(Stored data entries)
[Start of section]
(** An exception is caught and the store is used on.  A durable append or a
    flush that returns promises all records; a new file, also one whose
    installation failed to reach the directory, replaces what was promised. *)
Definition client_step (c : client) (op : file_op) : client :=
  let s := store c in
  let '(x, s') := apply_op op s in
  let log_replaced := negb (bool_decide (fs_metadata (impl s') = fs_metadata (impl s))) in
  MkClient s'
    (if log_replaced || (makes_durable op && is_ok x) then fs_records (impl s')
     else promised c)
    (match op with
     | Append events _ => if negb (fs_faulted (impl s)) && fs_faulted (impl s')
                          then records_from (fs_next (impl s)) events else in_doubt c
     | _ => in_doubt c
     end).

Record client_ok (path : string) (requested : EventStoreMetadata) (c : client) : Prop := {
  cl_file : file_ok (store c) (promised c) (in_doubt c);
  cl_path : fs_path (impl (store c)) = path;
  cl_session : same_session (fs_metadata (impl (store c))) requested
}.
[End of section]
▶ _ABOUT THIS TASK_
Retype exactly. Start at the line with "then records_from (fs_next" and stop at the last line of the data.

▶ _ANSWER SECTION_
                          then records_from (fs_next (impl s)) events else in_doubt c
     | _ => in_doubt c
     end).

Record client_ok (path : string) (requested : EventStoreMetadata) (c : client) : Prop := {
  cl_file : file_ok (store c) (promised c) (in_doubt c);
  cl_path : fs_path (impl (store c)) = path;
  cl_session : same_session (fs_metadata (impl (store c))) requested
}.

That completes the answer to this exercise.